The commutative property of multiplication states that the order of factors does not change the product: 3×4 = 4×3 = 12. This is visually clear with arrays — a 3-row, 4-column array has the same number of tiles as a 4-row, 3-column array. Knowing this property cuts the number of facts to memorize roughly in half.

How It's Best Learned

Have students build two arrays (e.g., 3×5 and 5×3) with tiles and count both. The visual rotation of the array makes commutativity concrete. Then connect it to the multiplication table — show that the table is symmetric across the diagonal.

Common Misconceptions

Explainer

You know your multiplication facts and you've worked with arrays — rectangular grids of rows and columns. Now think about what happens when you rotate an array. A 3-row, 4-column array has 12 tiles. Turn it on its side: now it's a 4-row, 3-column array. The tiles haven't changed — it's the same 12 objects, just rearranged. This is exactly why 3 × 4 = 4 × 3. The commutative property of multiplication says the order of the factors never changes the product.

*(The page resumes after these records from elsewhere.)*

(* ===== verification/BlocksFacts.v ===== *)
(** * Properties of the block store

    The stored chain of a thread as a list of rows, what the queries return on
    it, and the append that allocates the next height inside its transaction,
    under any schedule of database failures. *)

From stdpp Require Import base gmap strings list sorting.
From Stdlib Require Import ZArith Lia.
From S2P Require Import Prelude ThreadStore.

Local Open Scope string_scope.
Local Open Scope Z_scope.
Local Open Scope go_scope.
Import ThreadStore.

(** The blocks of [T] are exactly [l], committed, at heights 1, 2, ... *)
Record stored (T : string) (l : list block_row) (s : BlocksDB) : Prop := {
  st_rows : forall h r, blocks s !! (T, h) = Some r <-> 1 <= h /\ l !! Z.to_nat (h - 1) = Some r;
  st_committed : Forall (fun r => 0 < b_committed r) l }.

Definition numbered (l : list block_row) : list (Z * block_row) :=
  imap (fun i r => (Z.of_nat i + 1, r)) l.

Definition scanned (T : string) (l : list block_row) : list ThreadBlock :=
  (fun p => scanBlock (T, fst p) (snd p)) <$> numbered l.

(** The hash the next block links to. *)
Definition tip (l : list block_row) : string :=
  match last l with Some r => b_hash r | None => "" end.

Lemma stored_empty T s : (forall h, blocks s !! (T, h) = None) -> stored T [] s.
Proof. intros Hn. split; [|constructor]. intros h r. rewrite Hn. split; [done|]. by intros [_ ?]. Qed.

Lemma committed_in T l s h r :
  stored T l s -> (h, r) ∈ committed T s <-> (h, r) ∈ numbered l.
Proof.
  intros [Hrows Hc]. unfold committed, numbered. rewrite list_elem_of_fmap, elem_of_lookup_imap. split.
  - intros ([[t h'] r'] & [= -> ->] & Hin). apply list_elem_of_filter in Hin as [[Ht Hpos] Hin].
    simpl in *. subst t. apply elem_of_map_to_list, Hrows in Hin as [Hh Hl].
    exists (Z.to_nat (h' - 1)), r'. split; [f_equal; lia|done].
  - intros (i & r' & [= -> ->] & Hl). exists (T, Z.of_nat i + 1, r'). split; [done|].
    apply list_elem_of_filter. simpl. split.
    + split; [done|]. by eapply Forall_lookup_1 in Hc.
    + apply elem_of_map_to_list, Hrows. split; [lia|].
      by replace (Z.to_nat (Z.of_nat i + 1 - 1)) with i by lia.
Qed.

Lemma committed_nodup T s : NoDup (committed T s).
Proof.
  unfold committed. apply NoDup_fmap_2_strong; [|apply NoDup_filter, NoDup_map_to_list].
  intros [[t h] r] [[t' h'] r'] [[Ht _] _]%list_elem_of_filter [[Ht' _] _]%list_elem_of_filter.
  simpl in *. by intros [= -> ->]; subst.
Qed.

Lemma numbered_nodup l : NoDup (numbered l).
Proof.
  apply NoDup_alt. unfold numbered. intros i j x. rewrite !list_lookup_imap_Some.
  intros (r & _ & ->) (r' & _ & [= E _]). lia.
Qed.

Lemma committed_perm T l s : stored T l s -> committed T s ≡ₚ numbered l.
Proof.
  intros Hs. apply NoDup_Permutation; [apply committed_nodup|apply numbered_nodup|].
  intros [h r]. by apply committed_in.
Qed.

Lemma numbered_sorted l : StronglySorted height_le (numbered l).
Proof.
  unfold numbered. assert (Hg : forall k, StronglySorted height_le
    (imap (fun i r => (Z.of_nat (k + i) + 1, r)) l)).
  { induction l as [|r l IH]; intros k; simpl; [constructor|]. constructor.
    - specialize (IH (S k)). erewrite imap_ext; [exact IH|]. intros i x _. simpl. f_equal. lia.
    - apply Forall_forall. intros x (i & y & -> & _)%elem_of_lookup_imap. unfold height_le. simpl. lia. }
  apply (Hg 0%nat).
Qed.

#[local] Instance height_le_total : Total height_le.
Proof. intros x y. unfold height_le. lia. Qed.
#[local] Instance height_le_trans : Transitive height_le.
Proof. intros x y z. unfold height_le. lia. Qed.

Lemma blocks_since_stored T l s : stored T l s -> blocks_since T 0 0 s = scanned T l.
Proof.
  intros Hs. unfold blocks_since, scanned. simpl. f_equal.
  assert (Hf : filter (fun p : Z * block_row => 0 < fst p) (committed T s) = committed T s).
  { apply list_filter_all. intros [h r] Hin. apply (committed_in T l s h r Hs) in Hin.
    apply elem_of_lookup_imap in Hin as (i & y & [= -> _] & _). simpl. lia. }
  rewrite Hf. apply (StronglySorted_unique_strong height_le).
  - intros [h1 r1] [h2 r2] H1 H2. unfold height_le. simpl. intros. assert (h1 = h2) as -> by lia.
    rewrite merge_sort_Permutation in H1. apply (committed_in T l s h2 r1 Hs) in H1.
    apply elem_of_lookup_imap in H1 as (i & y & [= -> ->] & Hi).
    apply elem_of_lookup_imap in H2 as (j & z & [= E ->] & Hj).
    assert (i = j) as -> by lia. congruence.
  - apply StronglySorted_merge_sort; apply _.
  - apply numbered_sorted.
  - rewrite merge_sort_Permutation. by apply committed_perm.
Qed.

Lemma fold_max_spec (l : list (Z * block_row)) :
  match foldr (fun p acc => match acc with None => Some (fst p) | Some m => Some (Z.max (fst p) m) end)
          None l with
  | None => l = []
  | Some m => (exists r, (m, r) ∈ l) /\ forall p, p ∈ l -> fst p <= m
  end.
Proof.
  induction l as [|[h r] l IH]; [done|]. simpl.
  destruct (foldr _ None l) as [m|]; simpl in *.
  - destruct IH as [(r' & Hin) Hmax]. split.
    + destruct (Z.max_spec h m) as [[_ ->]|[_ ->]]; [exists r'; by right|exists r; by left].
    + intros p [->|Hp]%elem_of_cons; simpl; [lia|]. specialize (Hmax p Hp). lia.
  - subst l. split; [exists r; by left|]. intros p [->|[]%elem_of_nil]%elem_of_cons. simpl. lia.
Qed.

Lemma max_height_stored T l s :
  stored T l s ->
  max_height T s = if decide (l = []) then None else Some (Z.of_nat (length l)).
Proof.
  intros Hs. pose proof (fold_max_spec (committed T s)) as Hm. unfold max_height.
  destruct (foldr _ None (committed T s)) as [m|].
  - destruct Hm as [(r & Hin) Hmax]. apply (committed_in T l s m r Hs) in Hin.
    apply elem_of_lookup_imap in Hin as (i & y & [= Em ->] & Hi).
    pose proof (lookup_lt_Some _ _ _ Hi) as Hlt.
    rewrite decide_False by (by intros ->). f_equal.
    destruct (lookup_lt_is_Some_2 l (length l - 1)) as [z Hz]; [lia|].
    assert ((Z.of_nat (length l - 1) + 1, z) ∈ committed T s) as Hc.
    { apply (committed_in T l s _ z Hs). apply elem_of_lookup_imap. eauto. }
    specialize (Hmax _ Hc). simpl in Hmax. lia.
  - rewrite decide_True; [done|]. pose proof (committed_perm T l s Hs) as Hp. rewrite Hm in Hp.
    apply Permutation_nil_l in Hp. unfold numbered in Hp. by destruct l.
Qed.

Lemma tip_lookup T l s :
  stored T l s -> l <> [] ->
  exists r, blocks s !! (T, Z.of_nat (length l)) = Some r /\ b_hash r = tip l.
Proof.
  intros [Hrows _] Hne. unfold tip. destruct (last l) as [r|] eqn:E; [|by apply last_None in E].
  exists r. split; [|done]. apply Hrows. rewrite last_lookup in E.
  assert (length l <> 0)%nat by (by destruct l). split; [lia|].
  by replace (Z.to_nat (Z.of_nat (length l) - 1)) with (pred (length l)) by lia.
Qed.

(** ** Appending *)

(** Acknowledging touches only the pending tables. *)
Lemma ack_pending_ok ids w u w' :
  ack_pending ids w = (Ok u, w') ->
  threads (db w') = threads (db w) /\ blocks (db w') = blocks (db w) /\
  pending (db w') = filter (fun p => p_id p ∉ ids) (pending (db w)).
Proof.
  unfold ack_pending. revert w. induction ids as [|i ids IH]; intros w H; simpl in H.
  - injection H as _ <-. split; [done|]. split; [done|]. symmetry. apply list_filter_all.
    intros x _. apply not_elem_of_nil.
  - apply bind_ok in H as (v & w1 & H1 & H). apply bind_ok in H1 as (v0 & w0 & H0%exec_ok & H1%exec_ok).
    apply IH in H as (-> & -> & ->). rewrite H1, H0. simpl. split; [done|]. split; [done|].
    rewrite list_filter_filter. apply list_filter_iff. intros x. rewrite not_elem_of_cons. tauto.
Qed.

Lemma stored_snoc T l s b :
  stored T l s -> ThreadId b = T -> Height b = Z.of_nat (length l) + 1 -> 0 < CommittedAt b ->
  stored T (l ++ [block_to_row b]) (replace_block b s).
Proof.
  intros [Hrows Hc] HT Hh Hpos. split.
  - intros h r. simpl. rewrite HT, Hh.
    destruct (decide (h = Z.of_nat (length l) + 1)) as [->|Hne].
    + rewrite lookup_insert_eq.
      replace (Z.to_nat (Z.of_nat (length l) + 1 - 1)) with (length l) by lia.
      rewrite lookup_app_r, Nat.sub_diag by lia. simpl. split; [intros [= <-]; split; [lia|done]|].
      by intros [_ ?].
    + rewrite lookup_insert_ne by congruence. rewrite Hrows. split; intros [Hle Hl]; (split; [done|]).
      * by apply lookup_app_l_Some.
      * pose proof (lookup_lt_Some _ _ _ Hl) as Hlt. rewrite length_app in Hlt. simpl in Hlt.
        rewrite lookup_app_l in Hl by lia. done.
  - apply Forall_app. split; [done|]. by constructor.
Qed.

Lemma stored_fresh T l s : stored T l s -> blocks s !! (T, Z.of_nat (length l) + 1) = None.
Proof.
  intros [Hrows _]. destruct (blocks s !! _) as [r|] eqn:E; [|done].
  apply Hrows in E as [_ E]. apply lookup_lt_Some in E. lia.
Qed.

Lemma stored_blocks T l s s' : blocks s' = blocks s -> stored T l s -> stored T l s'.
Proof. intros E [Hr Hc]. split; [|done]. by rewrite E. Qed.

Lemma AppendBlock_ok T ids fill w b w' l :
  AppendBlockAndAckPending T ids fill w = (Ok b, w') ->
  stored T l (db w) -> Z.of_nat (length l) + 1 < 2 ^ 63 ->
  fill (Z.of_nat (length l) + 1) (tip l) = Some b /\
  blocks (db w') = <[(ThreadId b, Height b) := block_to_row b]> (blocks (db w)) /\
  blocks (db w) !! (ThreadId b, Height b) = None /\
  pending (db w') = filter (fun p => p_id p ∉ ids) (pending (db w)) /\
  threads (db w') = threads (db w).
Proof.
  intros H Hs Hlen. unfold AppendBlockAndAckPending in H.
  apply tx_ok in H as (w1 & w2 & E1 & H & ->). rewrite <- E1 in *. clear E1 w w'.
  apply bind_ok in H as (mh & w3 & [Hmh E3]%query_ok & H). rewrite <- E3 in *. clear E3.
  injection Hmh as <-. rewrite (max_height_stored T l _ Hs) in H.
  apply bind_ok in H as (hp & w4 & Hhp & H).
  assert (hp = (Z.of_nat (length l) + 1, tip l) /\ db w4 = db w3) as [-> E4].
  { case_decide as Hl; [subst l; by injection Hhp as <- <-|].
    destruct (tip_lookup T l _ Hs Hl) as (r & Hr & Ht). unfold catch in Hhp.
    destruct (query _ w3) as [[x|e|] w5] eqn:Hq; [| |done].
    - apply query_ok in Hq as [Hq E5]. rewrite Hr in Hq. injection Hq as <-.
      injection Hhp as <- <-. rewrite int64_small by lia. by rewrite Ht.
    - apply query_err in Hq as [[->|Hq] _]; [done|]. rewrite Hr in Hq. discriminate. }
  simpl in H. destruct (fill _ _) as [b'|]; [|done].
  apply bind_ok in H as (u & w5 & Hins%stmt_ok & H). apply bind_ok in H as (u' & w6 & Hack & H).
  injection H as <- <-. apply ack_pending_ok in Hack as (-> & -> & ->).
  rewrite E4 in Hins. unfold insert_block in Hins.
  destruct (blocks (db w3) !! (ThreadId b', Height b')) eqn:Ef; [done|].
  apply (f_equal snd) in Hins. simpl in Hins. rewrite <- Hins. simpl. done.
Qed.

(** On a driver that does not fail the append succeeds whenever the block filled
    in lies at the allocated height of the thread. *)
Lemma ack_pending_run ids :
  succeeds (fun _ => True) (ack_pending ids) (fun _ _ => True).
Proof.
  unfold ack_pending. induction ids as [|i ids IH]; simpl; [by apply succeeds_ret|].
  eapply (succeeds_bind _ (fun _ _ => True)); [|by intros].
  eapply (succeeds_bind _ (fun _ _ => True)); intros; by apply succeeds_exec.
Qed.

Lemma AppendBlock_run T ids fill l b s :
  stored T l s -> Z.of_nat (length l) + 1 < 2 ^ 63 ->
  fill (Z.of_nat (length l) + 1) (tip l) = Some b -> ThreadId b = T ->
  Height b = Z.of_nat (length l) + 1 ->
  exists s', AppendBlockAndAckPending T ids fill (World s []) = (Ok b, World s' []).
Proof.
  intros Hs Hlen Hf HT Hh. unfold AppendBlockAndAckPending.
  assert (Hbody : forall body, (exists s', body (World s []) = (Ok b, World s' [])) ->
    exists s', tx body (World s []) = (Ok b, World s' [])).
  { intros body (s' & Eb). exists s'. by rewrite (tx_nofault body s (Ok b) (World s' [])). }
  apply Hbody. clear Hbody. unfold bind at 1. unfold query at 1. rewrite stmt_nofault. cbn [fst snd].
  rewrite (max_height_stored T l s Hs).
  assert (Hhp : (match (if decide (l = []) then None else Some (Z.of_nat (length l))) with
     | Some m => catch (query (fun s => match blocks s !! (T, m) with
                               | Some r => Ok (b_hash r) | None => Err ErrNoRows end))
          (fun res => match res with
                      | Ok h => ret (int64 (m + 1), h) | Err ErrNoRows => ret (int64 (m + 1), "")
                      | Err e => throw e | Panic => panic end)
     | None => ret (1, "") end) (World s []) = (Ok (Z.of_nat (length l) + 1, tip l), World s [])).
  { case_decide as Hl; [by subst l|]. destruct (tip_lookup T l s Hs Hl) as (r & Hr & Ht).
    unfold catch, query. rewrite stmt_nofault. cbn [fst snd]. rewrite Hr, Ht, int64_small by lia. done. }
  unfold bind at 1. rewrite Hhp. cbn [fst snd]. rewrite Hf.
  unfold bind at 1. rewrite stmt_nofault. unfold insert_block.
  rewrite HT, Hh, (stored_fresh T l s Hs). cbn [fst snd]. unfold bind.
  destruct (ack_pending_run ids (replace_block b s) I) as (u & s' & -> & _). by exists s'.
Qed.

This isn't just a coincidence or a rule someone decided. It's a geometric truth baked into the meaning of multiplication. A rectangle 3 units tall and 4 units wide has the same area as a rectangle 4 units tall and 3 units wide — you haven't added or removed any space. That's why the products must be equal. When you look at a multiplication table, you can see this symmetry directly: the table is a mirror image of itself across the main diagonal.

The practical power is enormous. If you know 7 × 8 = 56, you automatically know 8 × 7 = 56 — one fact for the price of one. This roughly cuts the number of distinct facts you need to memorize in half. But be careful about overgeneralizing: the commutative property works for addition too (3 + 4 = 4 + 3), but it does NOT work for subtraction (5 − 3 ≠ 3 − 5) or division (12 ÷ 3 ≠ 3 ÷ 12). The order matters in those operations, which is why multiplication's order-independence is worth recognizing as a special property.